Background and Aim : The present study integrates systems and molecular biology approaches to investigate the regulatory role of AMPK activator, metformin, on polyP-induced hyper-permeability in different organs in three different models including local, systemic short- and systemic long-term approaches in mice. Methods : PolyP-induced hyper-permeability was performed according to three different models including local (50-200 µg polyP/Mouse) administered intra-dermally, systemic short-term (4-400 µg polyP/Mouse injected in the intraperitoneal cavity, and systemic long-term (4 and 40 µg polyP/Mouse/day ip) approaches in mice. The protocol used for each group were evaluate vascular permeability in different groups, the Evans Blue (EB) dye (20mg/ml) was directly injected into the tail vein of anesthetized mice intravenously (iv) and tissues were isolated and maintained in formamide solution. PolyP-triggered leakage of organs’ vessels was measured based on flux of EB dye-bound albumin and monitored by spectrophotometer at 620 nm. The harvested tissues were fixed and stained with haematoxylin and eosin or Trichrome. The oxidative stress was evaluated via measuring the level of MDA, total thiol, catalase and superoxide dismutase (SOD) activities. Evaluation of the enzymatic activity of matrix metalloproteinases (MMP-2 and -9) was performed via gelatin zymography.
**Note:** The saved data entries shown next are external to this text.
(** Every operation is one [request], on the completion of its transport
    call or on what [JSON.stringify] threw: its outcome is the outcome of
    that request in a store with the same cached skew, and it leaves the
    skew that request leaves. *)
Lemma perform_request op w s :
  exists c s0,
    fst (perform op w s) = fst (request c (bodyType op) (now w) s0) /\
    cached s0 = cached s /\
    cached (snd (perform op w s)) = cached (snd (request c (bodyType op) (now w) s0)) /\
    ((exists url init, c = fetch w url init) \/
     (exists b e, jsonBody op = Some b /\ JSON_stringify b = Throw e /\ c = Throw e)).
Proof.
  destruct op as [endpoint options|endpoint|endpoint body signal|endpoint body
                 |endpoint|endpoint body|endpoint file]; simpl.
  - unfold ApiFetch.doGet, ApiFetch.bind.
    destruct (enter_resolves options s) as (sig & s0 & -> & Hc).
    destruct (finally_resolves
                (ApiFetch.doGet_try Date_getTime config endpoint sig w) options s0)
      as (s2 & -> & Hc2).
    exists (fetch w (ApiFetch.composeUrl config endpoint) (ApiFetch.init_ "GET" [] None sig)), s0.
    repeat split; [exact Hc|exact Hc2|]. left. eauto.
  - do 2 eexists. repeat split. left. eauto.
  - unfold ApiFetch.doPost. rewrite request_after_stringify.
    destruct (JSON_stringify body) as [t|e] eqn:Hb.
    + do 2 eexists. repeat split. left. eauto.
    + exists (Throw e), s. rewrite request_run. repeat split. right. eauto.
  - unfold ApiFetch.doPut. rewrite request_after_stringify.
    destruct (JSON_stringify body) as [t|e] eqn:Hb.
    + do 2 eexists. repeat split. left. eauto.
    + exists (Throw e), s. rewrite request_run. repeat split. right. eauto.
  - do 2 eexists. repeat split. left. eauto.
  - unfold ApiFetch.doPatch. rewrite request_after_stringify.
    destruct (JSON_stringify body) as [t|e] eqn:Hb.
    + do 2 eexists. repeat split. left. eauto.
    + exists (Throw e), s. rewrite request_run. repeat split. right. eauto.
  - do 2 eexists. repeat split. left. eauto.
Qed.
(** X14.  Whatever its outcome, a run leaves the records of all other
    projects in the repository as they were. *)
Theorem run_keeps_other_projects :
  forall (fuel : nat) (project : Project) (force : option ForceSyncDirection)
    (st : RunState World) (other : ProjectId),
    other <> projectId (projectADT.value project) ->
    projectRepository.find other
      (store (snd (runProjectSync fuel project force st)))
    = projectRepository.find other (store st).
Proof.
  intros fuel project force st other Hother. rewrite run_unfold.
  pose proof (detect_keeps_store project st) as Hd.
  destruct (syncDetect project st) as [[d|e| |] st1]; simpl in Hd;
    try (simpl; rewrite Hd; reflexivity).
  pose proof (apply_keeps_store fuel project force d st1) as Ha.
  destruct (syncApply fuel project force d st1) as [[files|e| |] st2];
    simpl in Ha; simpl; unfold sameStore in *;
    try (rewrite Ha, Hd; reflexivity).
  unfold projectRepository.find, projectRepository.upsertOne. simpl.
  rewrite lookup_insert_ne; [|intros Heq; apply Hother; symmetry; exact Heq].
  rewrite Ha, Hd. reflexivity.
Qed.
End MoreRuns.

Lemma run_without_project_dir_witness :
  runProjectSync 10 (projectADT.remote metadataP1) None
    (mkRunState (mkWorld None [] [] 0) ∅ [])
  = (Left projectDirMissing, mkRunState (mkWorld None [] [] 0) ∅ []).
Proof.
  apply (run_without_project_dir 10 (projectADT.remote metadataP1) None
           (mkRunState (mkWorld None [] [] 0) ∅ [])).
  reflexivity.
Defined.

Lemma run_without_changes_only_reads_witness :
  exists evs,
    trace (snd (runProjectSync 10 (localP1 syncStateADT.syncing) None
                  (stateOf worldInSync (localP1 syncStateADT.syncing))))
    = trace (stateOf worldInSync (localP1 syncStateADT.syncing)) ++ evs
    /\ Forall
         (fun ev =>
            ev = ApiRequest GET
                   ("project/"
                      +:+ projectId
                            (projectADT.value (localP1 syncStateADT.syncing))
                      +:+ "/info") payloadEmpty
            \/ exists p readOnly, ev = CreateProjectDir p readOnly)
         evs.
Proof.
  apply (run_without_changes_only_reads 10 (localP1 syncStateADT.syncing) None
           (stateOf worldInSync (localP1 syncStateADT.syncing))).
  intros d st1 Hdetect. vm_compute in Hdetect. injection Hdetect as <- <-.
  vm_compute. split; reflexivity.
Defined.
(* ===== verification/_CoqProject ===== *)
-Q . S2P
Prelude.v
Text.v
Schema.v
Varint.v
Stream.v
StreamRound.v
StreamSafe.v
Ranges.v
Posting.v
DictBlock.v
Table.v
DictRev.v
StrOps.v
Tokenizer.v
TokenizerLen.v
TokenizerProps.v
Pattern.v
Language.v
Encoding.v
Walk.v
Prep.v
Db.v
Catalog.v
Reader.v
Located.v
Navigate.v
Descend.v
Nodes.v
Write.v
Dict.v
Store.v
Entities.v
Content.v
Storing.v
Ingest.v
Prune.v
Vacuum.v
Commit.v
Marked.v
Batch.v
Prepare.v
Refine.v
Describe.v
Described.v
Counted.v
Scan.v
Summary.v
Gaps.v
NameCache.v
Generations.v
LazySort.v
Symbols.v
SymbolIds.v
SearchFiles.v
Chains.v
SymbolSearch.v
History.v
Search.v
SearchSpec.v
SearchOwners.v
SearchMatch.v
SearchWalk.v
SearchExact.v
TokenScan.v
NestedScan.v
Extracted.v
LangGo.v
LangPython.v
Languages.v
WireError.v
Wire.v
RaftLog.v
RaftLogSpec.v
RaftApply.v
RaftApplySpec.v
RaftReplica.v
Service.v
Remote.v
RemoteSpec.v
(** ** Lines *)

Lemma concat_split_inclusive s : concat (split_inclusive s) = s.
Proof.
  induction s as [|c s IH]; [done|]. cbn [split_inclusive]. case_match; [by simpl; f_equal|].
  destruct (split_inclusive s) as [|l ls]; simpl in *; by rewrite <- IH.
Qed.

Lemma split_inclusive_nonempty s ls : split_inclusive s ≠ [] :: ls.
Proof.
  destruct s as [|c s]; [done|]. cbn [split_inclusive]. case_match; [done|].
  by destruct (split_inclusive s).
Qed.

(** A cut between two pieces is the start of a line. *)
Lemma split_inclusive_cut s l1 l2 :
  split_inclusive s = l1 ++ l2 → l2 ≠ [] → concat l1 = [] ∨ last (concat l1) = Some LF.
Proof.
  revert l1. induction s as [|c s IH]; intros l1; cbn [split_inclusive].
  { by destruct l1, l2. }
  destruct (c =? 10) eqn:E.
  - destruct l1 as [|l l1]; [by left|]. cbn [app]. intros [= <- Heq] Hl2. right. apply Z.eqb_eq in E as ->.
    destruct (IH l1 Heq Hl2) as [Hn|Hn]; cbn [concat]; [by rewrite Hn|].
    by rewrite last_app, Hn.
  - destruct (split_inclusive s) as [|l ls] eqn:Es; (destruct l1 as [|l' l1]; [by left|]); cbn [app].
    + intros [= _ Heq] ?. by destruct l1, l2.
    + intros [= <- Heq] Hl2. right. destruct (IH (l :: l1)) as [Hn|Hn]; [by rewrite Heq|done|..].
      * exfalso. simpl in Hn. apply app_nil in Hn as [-> _].
        by apply split_inclusive_nonempty in Es.
      * cbn [concat] in Hn |- *. cbn [app]. by rewrite last_cons, Hn.
Qed.
Definition DEFAULT : TokenizerOptions :=
  mkOptions false false false false false false false false false false false false false
    false false false false false false false false false None false false false false.

(** The named dialects are written [Self { x: true, .., ..Self::DEFAULT }];
    here as the list of the switches that are on. *)
Inductive Flag : Set :=
  | F_rust_literals
  | F_single_quote_strings
  | F_csharp_strings
  | F_markup
  | F_aspx
  | F_regex_literals
  | F_no_line_slash_comments
  | F_no_block_slash_comments
  | F_hash_comments
  | F_hash_comments_line_start_only
  | F_dash_comments
  | F_haskell_block_comments
  | F_ml_block_comments
  | F_semicolon_comments
  | F_triple_quote_strings
  | F_triple_quote_raw
  | F_doubled_single_quotes
  | F_prime_idents
  | F_raw_backtick_strings
  | F_sql_strings
  | F_shell_words
  | F_hyphen_idents
  | F_python_string_prefixes
  | F_r_raw_strings
  | F_sql_hash_comments
  | F_rpg_compile_time_data.
#[global] Instance Flag_eq_dec : EqDecision Flag.
Proof. solve_decision. Defined.

Definition dialect (on : list Flag) (layout : option FixedLayout) : TokenizerOptions :=
  let has f := bool_decide (f ∈ on) in
  mkOptions
    (has F_rust_literals) (has F_single_quote_strings) (has F_csharp_strings)
    (has F_markup) (has F_aspx) (has F_regex_literals)
    (has F_no_line_slash_comments) (has F_no_block_slash_comments) (has F_hash_comments)
    (has F_hash_comments_line_start_only) (has F_dash_comments) (has F_haskell_block_comments)
    (has F_ml_block_comments) (has F_semicolon_comments) (has F_triple_quote_strings)
    (has F_triple_quote_raw) (has F_doubled_single_quotes) (has F_prime_idents)
    (has F_raw_backtick_strings) (has F_sql_strings) (has F_shell_words)
    (has F_hyphen_idents) layout (has F_python_string_prefixes)
    (has F_r_raw_strings) (has F_sql_hash_comments) (has F_rpg_compile_time_data).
Protein levels of IFN-γ and TNFα were quantified using a commercially available ELISA kit.Results : Our results showed that polyP disrupts endothelial barrier integrity in skin, liver, kidney, brain, heart, and lung in all three study models which are all abrogated in the presence of metformin. We also showed that activation of AMPK signaling pathway, regulation of oxidant/anti-oxidant balance, suppression of NF-κB signaling, down regulation of tissue necrosis factor alpha (TNF-α) as well as decrease in inflammatory cell infiltration are molecular mechanisms by which metformin elicits it’s protective responses against polyP-induced hyper-permeability.Conclusion : These results support the clinical value of AMPK activators including a FDA-approved drug metformin, which is widely utilized for type 2 diabetes in attenuating vascular damage in polyP-associated inflammatory diseases.